Founder / Editor


Associate Editor


Assistant Editor











Peacock Offers Diversity for Fall
August 16, 2020  | By Mike Hughes  | 1 comment

As streaming networks battle for viewers, Peacock's special weapon is comedy.

It has lots of it – new and old, good and bad, silly and satirical. And it has just added more.

In Television Critics Association (TCA) sessions last week, the network announced two topical shows (with Larry Wilmore and Amber Ruffin), an action-comedy (with Will Forte), and a musical-comedy-drama (Tina Fey, producing and Sara Bareilles, starring).

And it broke a tradition of sorts: Networks often base series on movies that were box-office hits; Peacock is going the opposite way, ordering eight episodes of Forte's MacGruber. In 2010, the film made only $9.3 million in the U.S., putting it $400 million behind Avatar or Toy Story 3

Peacock assembles shows from NBC, its cable channels (Syfy, USA, etc.), its parent company (Universal), plus some outside deals.

In the streaming world, it faces networks that are strong on fantasy: Disney+ has Star Wars and Marvel, HBO Max has Game of Thrones and the DC Universe, CBS All Access has Star Trek shows, etc.  

There is some of that at Peacock. It has a new Brave New World mini-series and is rebooting Battlestar Galactica. But its strength is in comedy with Cheers, Frasier, 30 Rock, Will & Grace, Parks and Recreation, Saturday Night Live, and more.

But Peacock is not leaving out topical programs, and they're bringing along new hosts to address the issues of the day.

In August of 2016 – as the ratings for all topical shows were increasing – Comedy Central suddenly canceled Wilmore's late-night show. "It was very frustrating," he said last week.

Four years later, he'll be back in time for this election.

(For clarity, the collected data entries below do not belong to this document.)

(** C10. In the trace of the whole script, the calls of [initOracleClient]
    are: one call with the directory of the platform when the platform is
    Windows or macOS and that directory exists, none otherwise; and no
    driver call comes before it, so that it is made while the module is
    loaded, before [run] asks for a connection. *)
Theorem init_client_once_at_load
    (D : Driver) (host : Host) (dbConfig BIND_OUT : Value) (s : Frame D) :
  let t := out (script D host dbConfig BIND_OUT s) in
  filter is_init (calls t) =
    (if client_dir_present host
     then [CInitOracleClient (VObj [("libDir", libPath host)])]
     else []) /\
  (client_dir_present host = true <->
   (platform host = "win32" /\
    existsSync host "C:\oracle\instantclient_19_12" = true) \/
   (platform host = "darwin" /\
    existsSync host
      (env_to_string (env_HOME host) ++ "/Downloads/instantclient_19_8") = true)) /\
  (forall t1 c o t2,
     t = t1 ++ EvCall c o :: t2 -> is_init c = true ->
     t1 = [EvExistsSync (libPath host) true]).
Proof.
  intros t. subst t. rewrite script_out, module_init_run.
  split; [|split; [apply client_dir_present_iff|]].
  - destruct (client_dir_present host); cbv zeta; cbn [out res st].
    + rewrite calls_app, filter_app. cbn [calls flat_map app filter is_init].
      destruct (snd (respond D (ds s) _)).
      * now rewrite run_no_init.
      * reflexivity.
    + rewrite calls_app, filter_app, run_no_init.
      destruct (truthy (libPath host)); reflexivity.
  - intros t1 c o t2 Heq Hc.
    assert (Hno : forall u1 u2 s', out (run D dbConfig BIND_OUT s') <> u1 ++ EvCall c o :: u2).
    { intros u1 u2 s' Hu. pose proof (run_no_init D dbConfig BIND_OUT s') as Hn.
      rewrite Hu, calls_app, filter_app in Hn. simpl in Hn. rewrite Hc in Hn.
      apply app_eq_nil in Hn. destruct Hn as [_ Hn]. discriminate. }
    assert (Hrun : exists R, (forall u1 u2, R <> u1 ++ EvCall c o :: u2) /\
              out (module_init D host s) ++
              match res (module_init D host s) with
              | Ok _ => R
              | Throw _ => []
              end = t1 ++ EvCall c o :: t2).
    { eexists. split; [|rewrite module_init_run; exact Heq]. intros u1 u2.
      apply Hno. }
    clear Heq Hno. destruct Hrun as (R & Hno & Heq).
    rewrite module_init_run in Heq.
    destruct (client_dir_present host); cbv zeta in Heq; cbn [out res st] in Heq.
    + destruct t1 as [|x [|y t1]]; simpl in Heq.
      * discriminate.
      * injection Heq as Hx _. now subst x.
      * exfalso. injection Heq as _ Hy Hrest.
        destruct (snd (respond D (ds s) _)) in Hrest.
        -- now apply Hno in Hrest.
        -- now destruct t1.
    + exfalso. destruct (truthy (libPath host)); simpl in Heq.
      * destruct t1 as [|x t1]; simpl in Heq; [discriminate|].
        injection Heq as _ Hrest. now apply Hno in Hrest.
      * now apply Hno in Heq.
Qed.

(** ** Runs against the mock *)

Lemma value_eqb_refl : forall v, value_eqb v v = true.
Proof.
  fix IH 1. intros [| |b|z|s|fields|elems]; simpl; try reflexivity.
  - apply Bool.eqb_reflx.
  - apply Z.eqb_refl.
  - apply String.eqb_refl.
  - induction fields as [|[k v] rest IHrest]; [reflexivity|].
    rewrite String.eqb_refl, IH, IHrest. reflexivity.
  - induction elems as [|v rest IHrest]; [reflexivity|].
    rewrite IH, IHrest. reflexivity.
Qed.

Section MockRuns.

Variable bo : Value.
Variable proc : rectype -> rectype.

Lemma is_out_bind_out_bind : is_out_bind bo (out_bind bo mock_class) = true.
Proof. apply value_eqb_refl. Qed.

Lemma mock_execute (v : Value) (r : rectype) :
  in_record v = Some r ->
  mock_answer bo proc
    (CMethod mock_connection "execute" [VStr plsql; instance_binds bo mock_class v]) =
  Returns (VObj [("outBinds", out_binds proc r)]).
Proof.
  intros H. unfold mock_answer, mock_method, remote_call, instance_binds.
  cbn [lookup String.eqb Ascii.eqb Bool.eqb value_eqb mock_connection andb].
  rewrite H, is_out_bind_out_bind. reflexivity.
Qed.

The show (not yet named) will start in September as a weekly half-hour program. Wilmore will open with his comments then have guests and a weekly topic. "Politics (is) endlessly fascinating…. Trump himself is a living satire," he said.

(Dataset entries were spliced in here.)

(* ===== verification/_CoqProject ===== *)
-Q . S2P
Prelude.v
PrefixEnd.v
OpCounter.v
RpcPolicies.v
Runtime.v
Log.v
Etcd.v
CompletionQueue.v
Threads.v
Compose.v
ActiveQueue.v
Balance.v
Candidate.v
CandidateFacts.v
Safety.v
Interleave.v
CandidateSafety.v
Campaign.v
Leadership.v
Resign.v
Progress.v
Server.v
Election.v
MutualExclusion.v
LeaderLock.v
Observer.v
ObserverFacts.v
Following.v
Session.v
SessionFacts.v
SessionSafety.v
Membership.v
Interceptors.v
Typing.v
Facade.v
Constants.v
FacadeFacts.v
FacadeSafety.v
Participant.v
EtcdClient.v
Scenario.v
CandidateTests.v
ClientTests.v
LibraryTests.v
Script.v
Programs.v
Experiments.v
ExperimentFacts.v
Examples.v
ExampleFacts.v
Joined.v
IntegrationTests.v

Black hosts have been scarce in late-night, but Peacock is adding two – Wilmore and Amber Ruffin (top).

She'll continue as a writer and performer for Seth Meyers' show, then do The Amber Ruffin Show – same studio, no desk – on Fridays. There will be no guests, Ruffin said, just comedy and music. "I'm programmed to have a good time. Even if we're talking about serious stuff, I'm having my fun." There won't be a studio audience at first, Ruffin said, but "in my mind, I will hear uproarious laughter."

She'll do nine weeks, Wilmore will do eleven, and then they'll pause for mid-course corrections.

As for Sara Bareilles, she is already key to one streaming series. She produces and writes songs for Little Voice, which arrived last month on Apple TV+.

Now she'll star in Girls5eva. Produced by Fey and Robert Carlock, it's about a girl group that had one hit, faded, and was rediscovered by a rapper.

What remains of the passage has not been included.